Neste contexto, surge Homecoming (com o título “De Volta à Pátria” no mercado nacional), que conta a história de um programa, de mesmo nome, que promete reintegrar jovens pós-guerra ao cotidiano da sociedade. A série, na verdade, oscila entre o experimento deste projeto e os dias atuais, onde Heidi Bergman (Julia Roberts), trabalha como uma atendente de lanchonete, despertando nossa imediata curiosidade sobre o que teria acontecido com o status que a mesma carregava, sendo uma das corresponsáveis pelo projeto.

O experiente diretor Sam Esmail (responsável pelo sucesso de Mr.
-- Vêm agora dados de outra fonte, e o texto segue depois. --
(** Lines 231-249: the bootstrap value is appended to the list under
    ['value'], then the loop runs; the result is the store after the append
    and the accumulators. *)
Definition losses (d : gmap string loc) (h : heap) (n : Z) (value_1 : scalar)
  : option (heap * (scalar * scalar * scalar)) :=
  l ← d !! "value";
  h1 ← append l value_1 h;
  acc ← for_each (loss_body d h1 value_1) (number 0, number 0, number 0)
               (reversed_range n);
  Some (h1, acc).

Definition total_loss (acc : scalar * scalar * scalar) : scalar :=
  let '(loss_value, loss_policy, _) := acc in
  sadd loss_policy (smul (number (VALUE_LOSS_COEFF cfg)) loss_value).

(** [optimize_model], lines 231-265. *)
Definition optimize_model (w : worker) (o : observation) : option (worker * scalar) :=
  '(h1, acc) ← losses (buffer w) (store w) (buffer_length w) (bootstrap o);
  let loss0 := total_loss acc in
  opt3 ← push (grads o) (shared_opt w);
  Some ({| id := id w; net := SharedAdam.state_dict opt3; shared_opt := opt3;
           buffer := buffer w; store := h1; buffer_length := buffer_length w;
           epsilon := epsilon w; loss := loss w; eplen := eplen w;
           saved := saved w |}, loss0).

(** Lines 292-296 and 300: the four appends of a collection step. *)
Definition collect (w : worker) (o : observation) : option worker :=
  lv ← buffer w !! "value";
  h1 ← append lv (value o) (store w);
  la ← buffer w !! "action_prob";
  h2 ← append la (log_prob o) h1;
  lr ← buffer w !! "reward";
  h3 ← append lr (reward o) h2;
  le ← buffer w !! "entropy";
  h4 ← append le (entropy o) h3;
  Some {| id := id w; net := net w; shared_opt := shared_opt w;
          buffer := buffer w; store := h4;
          buffer_length := buffer_length w + 1;
          epsilon := epsilon w; loss := loss w; eplen := eplen w + 1;
          saved := saved w |}.

(** Lines 305-315: optimize, clear the buffer, reset the counters. *)
Definition flush (w : worker) (o : observation) : option worker :=
  '(w1, l) ← optimize_model w o;
  let '(d, h) := fromkeys (buffer w1) (store w1) in
  Some {| id := id w1; net := net w1; shared_opt := shared_opt w1;
          buffer := d; store := h; buffer_length := 0;
          epsilon := epsilon w1; loss := Some l;
          eplen := if done o then 0 else eplen w1;
          saved := saved w1 |}.

(** The flush condition of line 304. *)
Definition flush_due (w : worker) (o : observation) : option bool :=
  m ← py_mod (buffer_length w) (BUFFER_UPDATE_FREQ cfg);
  Some ((m =? 0) || done o).

(** The file name of line 321. *)
Definition checkpoint_path (i : Z) : string :=
  (EXPERIMENT_NAME cfg ++ "/" ++ zfill 7 (str i) ++ ".pt")%string.

(** Lines 318-321. *)
Definition save_network (w : worker) (i : Z) : worker :=
  {| id := id w; net := net w; shared_opt := shared_opt w;
     buffer := buffer w; store := store w; buffer_length := buffer_length w;
     epsilon := epsilon w; loss := loss w; eplen := eplen w;
     saved := saved w ++ [(checkpoint_path i, SharedAdam.state_dict (shared_opt w))] |}.

(** One iteration of the loop of [train], lines 283-329.  Line 326 reads
    [loss], which is unbound until the first flush. *)
Definition train_iteration (o : observation) (i : Z) (w : worker) : option worker :=
  _ ← eps_at (epsilon w) i;
  w1 ← collect w o;
  due ← flush_due w1 o;
  w2 ← (if due : bool then flush w1 o else Some w1);
  s ← py_mod i (SAVE_NETWORK_FREQ cfg);
  let w3 := if s =? 0 then save_network w2 i else w2 in
  if (i mod 100 =? 0) && (id w3 =? 2)
  then _ ← loss w3; Some w3
  else Some w3.

(** Whether the iteration that starts in [w] and observes [o] flushes:
    line 304 after the increment of line 296. *)
Definition flushes (w : worker) (o : observation) : bool :=
  ((buffer_length w + 1) mod BUFFER_UPDATE_FREQ cfg =? 0) || done o.

(** The value loss in the words of the specification: the advantage of
    step [i] is the discounted value target, [discount * value_1 + reward_i],
    minus the stored value, summed in reverse chronological order. *)
Definition value_loss_spec (rewards values : list scalar) (value_1 : scalar) : scalar :=
  foldr (fun '(r, v) acc =>
           let value_target := sadd (smul (number (DISCOUNT cfg)) value_1) r in
           sadd acc (ssquare (ssub value_target v)))
        (number 0) (zip rewards values).

(** The policy loss and the advantage accumulator in the words of the
    specification, over the sequences of the buffered steps taken in
    reverse order: [delta_i = reward_i + discount * value_(i+1) - value_i],
    the value that follows the last step being the bootstrap value
    [value_1]; [gae = gae * discount + delta_i]; and
    [policy_loss -= log_prob_i * gae - entropy_coeff * entropy_i] with
    [gae] detached.  The result is the pair [(policy_loss, gae)]. *)
Fixpoint policy_loss_spec (rewards values log_probs entropies : list scalar)
    (value_1 : scalar) : scalar * scalar :=
  match rewards, values, log_probs, entropies with
  | r :: rewards', v :: values', lp :: log_probs', e :: entropies' =>
      let '(policy_loss, gae) :=
        policy_loss_spec rewards' values' log_probs' entropies' value_1 in
      let v_next := default value_1 (head values') in
      let delta := ssub (sadd r (smul (number (DISCOUNT cfg)) v_next)) v in
      let gae := sadd (smul gae (number (DISCOUNT cfg))) delta in
      (ssub policy_loss
            (ssub (smul lp (detach gae)) (smul (number (ENTROPY_COEFF cfg)) e)),
       gae)
  | _, _, _, _ => (number 0, number 0)
  end.

(** The indices among [i], ..., [i + n - 1] at which line 318 holds. *)
Fixpoint save_indices (i : Z) (n : nat) : list Z :=
  match n with
  | O => []
  | S n' =>
      (if i mod SAVE_NETWORK_FREQ cfg =? 0 then [i] else [])
      ++ save_indices (i + 1) n'
  end.

(** [n] iterations from index [i] on; [env] gives the observation of each
    iteration. *)
Fixpoint iterate (env : Z -> observation) (n : nat) (i : Z) (w : worker)
  : option worker :=
  match n with
  | O => Some w
  | S n' => w' ← train_iteration (env i) i w; iterate env n' (i + 1) w'
  end.

(** [train]: [for i in range(1, cfg.TRAIN_ITERATIONS)]. *)
Definition train (env : Z -> observation) (w : worker) : option worker :=
  iterate env (Z.to_nat (TRAIN_ITERATIONS cfg - 1)) 1 w.

End WithConfig.

End ActorCriticWorker.

(** ** Concrete inputs *)

Module Examples.

(** A network of two one-element parameters under a fresh optimizer. *)
Definition two_tensors : SharedAdam.optimizer :=
  SharedAdam.init [[Fin 1]; [Fin 1]] 1.

(** The same, the first parameter holding a gradient and the second none. *)
Definition first_has_gradient : SharedAdam.optimizer :=
  ActorCriticWorker.set_grads [Some [Fin 1]; None] two_tensors.

(** Two pushes: the backward pass of the first reaches only the first
    parameter, the backward pass of the second reaches both. *)
Definition two_calls : list (list (option tensor)) :=
  [ [Some [Fin 1]; None]; [Some [Fin 1]; Some [Fin 1]] ].

Definition cfg : config :=
  {| LEARNING_RATE := 1e-4; DISCOUNT := 0.99; ENTROPY_COEFF := 0.01;
     VALUE_LOSS_COEFF := 0.5; MAX_GRAD_NORM := 40;
     INITIAL_EXPLORATION := 1; FINAL_EXPLORATION := 0.1;
     FINAL_EXPLORATION_FRAME := 4; BUFFER_UPDATE_FREQ := 5;
     SAVE_NETWORK_FREQ := 2; TRAIN_ITERATIONS := 5;
     EXPERIMENT_NAME := "exp" |}.

(** A step that ends the episode: value 0, reward 1; the backward pass
    reaches the first parameter only. *)
Definition terminal_step : ActorCriticWorker.observation :=
  {| ActorCriticWorker.value := Scalar (Fin 0) true;
     ActorCriticWorker.log_prob := Scalar (Fin (-1)) true;
     ActorCriticWorker.entropy := Scalar (Fin 0.5) true;
     ActorCriticWorker.reward := number 1;
     ActorCriticWorker.done := true;
     ActorCriticWorker.next_value := Scalar (Fin 0) true;
     ActorCriticWorker.grads := [Some [Fin 1]; None] |}.

(** A step in the middle of an episode. *)
Definition calm_step : ActorCriticWorker.observation :=
  {| ActorCriticWorker.value := Scalar (Fin 0.5) true;
     ActorCriticWorker.log_prob := Scalar (Fin (-1)) true;
     ActorCriticWorker.entropy := Scalar (Fin 0.5) true;
     ActorCriticWorker.reward := number 1;
     ActorCriticWorker.done := false;
     ActorCriticWorker.next_value := Scalar (Fin 0.25) true;
     ActorCriticWorker.grads := [Some [Fin 1]; None] |}.

(** A terminal step on which the network returned a non-finite value; the
    gradient of the first parameter is non-finite too. *)
Definition nan_step : ActorCriticWorker.observation :=
  {| ActorCriticWorker.value := Scalar NaN true;
     ActorCriticWorker.log_prob := Scalar (Fin (-1)) true;
     ActorCriticWorker.entropy := Scalar (Fin 0.5) true;
     ActorCriticWorker.reward := number 1;
     ActorCriticWorker.done := true;
     ActorCriticWorker.next_value := Scalar (Fin 0) true;
     ActorCriticWorker.grads := [Some [NaN]; None] |}.

(** The episode ends on the first iteration and goes on afterwards. *)
Definition env (i : Z) : ActorCriticWorker.observation :=
  if i =? 1 then terminal_step else calm_step.

End Examples.

(** ** Notions used by the properties of the optimizer and of the buffer *)

(** Whether the [j]-th local parameter holds a gradient. *)
Definition has_gradient (j : nat) (gs : list (option tensor)) : bool :=
  match gs !! j with
  | Some (Some _) => true
  | _ => false
  end.

(** The number of calls in which the [j]-th local parameter holds a
    gradient. *)
Fixpoint times_touched (j : nat) (calls : list (list (option tensor))) : nat :=
  match calls with
  | [] => 0
  | gs :: calls' => ((if has_gradient j gs then 1 else 0) + times_touched j calls')%nat
  end.

(** One local gradient per parameter, each of the size of its parameter. *)
Definition fits (gs : list (option tensor)) (ps : list tensor) : Prop :=
  Forall2 (fun (g : option tensor) (d : tensor) =>
             match g with
             | Some gr => length gr = length d
             | None => True
             end) gs ps.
Robot), sabe como criar uma atmosfera de suspense, em que desde o início causa o incomodo necessário para continuarmos a acompanhar a série e criarmos diversas teorias diferentes sobre o que está acontecendo.

Ao fazer com que o público conjecture sobre a verdade dos fatos, ele brinca com o próprio público que faz isso de forma rotineira, incluindo personagens que duvidam absolutamente de tudo e dão voz a esse tipo de atitude, como Shrier (Jeremy Allen White).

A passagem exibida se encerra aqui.